Causal Attributions Influence Scores on the HCR-20
Casual attributions—judgments about the internal or external cause of an individual’s actions—influence scores on the HCR-20. This is the bottom line of a recently published article in International Journal of Forensic Mental Health. Below is a summary of the research and findings as well as a translation of this research into practice.
Featured Article | International Journal of Forensic Mental Health | 2014, Vol. 13, No. 1, 8-17
Investigating the Influence of Causal Attributions on Both the Worksheet and Checklist Versions of the HCR-20
AuthorsJennifer Murray, School of Life, Sport and Social Sciences, Edinburgh Napier University, Sighthill Campus, Sighthill Court, Edinburgh, Scotland Kathy E. Charles, School of Life, Sport and Social Sciences, Edinburgh Napier University, Sighthill Campus, Sighthill Court, Edinburgh, Scotland David J. Cooke, Department of Psychology, Glasgow Caledonian University, 70 Cowcaddens Road, Glasgow, Scotland Mary E. Thomson, Newcastle Business School, Northumbria University, City Campus East, Newcastle Upon Tyne, England
Attribution theories suggest that when assessing an individual’s actions, judgments are made about the cause of these behaviours and often these judgments focus on internal or external causal explanations.
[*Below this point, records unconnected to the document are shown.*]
(** ** classes.py, continued *)

(** X11. Withdrawals made one after the other from a savings account succeed
    as long as the counter lasts and fail from then on, whatever the amounts
    and the balance: the call number [k] (from 0) returns [True] exactly when
    [k < monthly_withdrawals], and the counter ends at 0 when there were
    enough calls to use it up. *)
Theorem X11_savings_counter_runs_out :
  forall (amounts : list float) (i c : string) (b : float) (m : Z),
    snd (Account.withdrawals (Account.SavingsAccount i c b m) amounts)
    = map (fun k => Z.of_nat k <? m) (seq 0 (length amounts))
    /\ Account.monthly_withdrawals
         (fst (Account.withdrawals (Account.SavingsAccount i c b m) amounts))
       = Some (if m <=? 0 then m
               else Z.max 0 (m - Z.of_nat (length amounts))).
Proof.
  induction amounts as [|x amounts IH]; intros i c b m.
  - simpl. split; [reflexivity|]. f_equal.
    destruct (m <=? 0) eqn:E; [reflexivity|]. apply Z.leb_gt in E. lia.
  - cbn [Account.withdrawals Account.withdrawal].
    destruct (m >? 0) eqn:Hm.
    + destruct (IH i c (float_sub b x) (m - 1)) as [IH1 IH2].
      destruct (Account.withdrawals
                  (Account.SavingsAccount i c (float_sub b x) (m - 1))
                  amounts) as [self' oks].
      cbn [fst snd] in *. split.
      * cbn [length seq map]. f_equal; [symmetry; apply Z.ltb_lt; lia|].
        rewrite IH1, <- seq_shift, map_map.
        apply map_ext. intros k.
        destruct (Z.ltb_spec (Z.of_nat k) (m - 1));
          destruct (Z.ltb_spec (Z.of_nat (S k)) m); trivial; lia.
      * rewrite IH2. f_equal. cbn [length].
        destruct (Z.leb_spec (m - 1) 0); destruct (Z.leb_spec m 0); lia.
    + destruct (IH i c b m) as [IH1 IH2].
      destruct (Account.withdrawals (Account.SavingsAccount i c b m) amounts)
        as [self' oks].
      cbn [fst snd] in *. split.
      * cbn [length seq map]. f_equal; [symmetry; apply Z.ltb_ge; lia|].
        rewrite IH1, <- seq_shift, map_map.
        apply map_ext. intros k.
        destruct (Z.ltb_spec (Z.of_nat k) m);
          destruct (Z.ltb_spec (Z.of_nat (S k)) m); trivial; lia.
      * rewrite IH2. f_equal. cbn [length].
        destruct (Z.leb_spec m 0); trivial. lia.
Qed.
The current research investigated the effects of internal and external attribution on the scoring of the HCR-20 and the possibility of differences in scoring between two ways of using the HCR-20 (using the HCR-20 as a worksheet versus checklist). No differences were present in the scoring between the checklist versus worksheet. Attribution effects were present within the Historical Scale, Clinical Scale, and overall scoring of the HCR-20. Ratings were higher within the internal attribution condition than the external one, indicating that judgments made using the HCR-20 are subject to attribution effects in a similar manner as unaided violence risk assessments.
attribution, decision-making, clinical judgment, HCR-20, violence risk assessment
Summary of the Research
“Attribution theories posit that in order to understand the cause of our own or others’ behaviors, we will apply either an internal or an external explanation for the behaviour. When an internal cause is attributed to an individual’s behavior, such as personality or temperament, the individual is often considered to be in control of or responsible for their behavior. Conversely, when the cause of an individual’s behavior is attributed externally, for example, as a result of the environment, the behavior is considered to be less in the individual’s control and their level of responsibility for the outcome is therefore perceived to be low.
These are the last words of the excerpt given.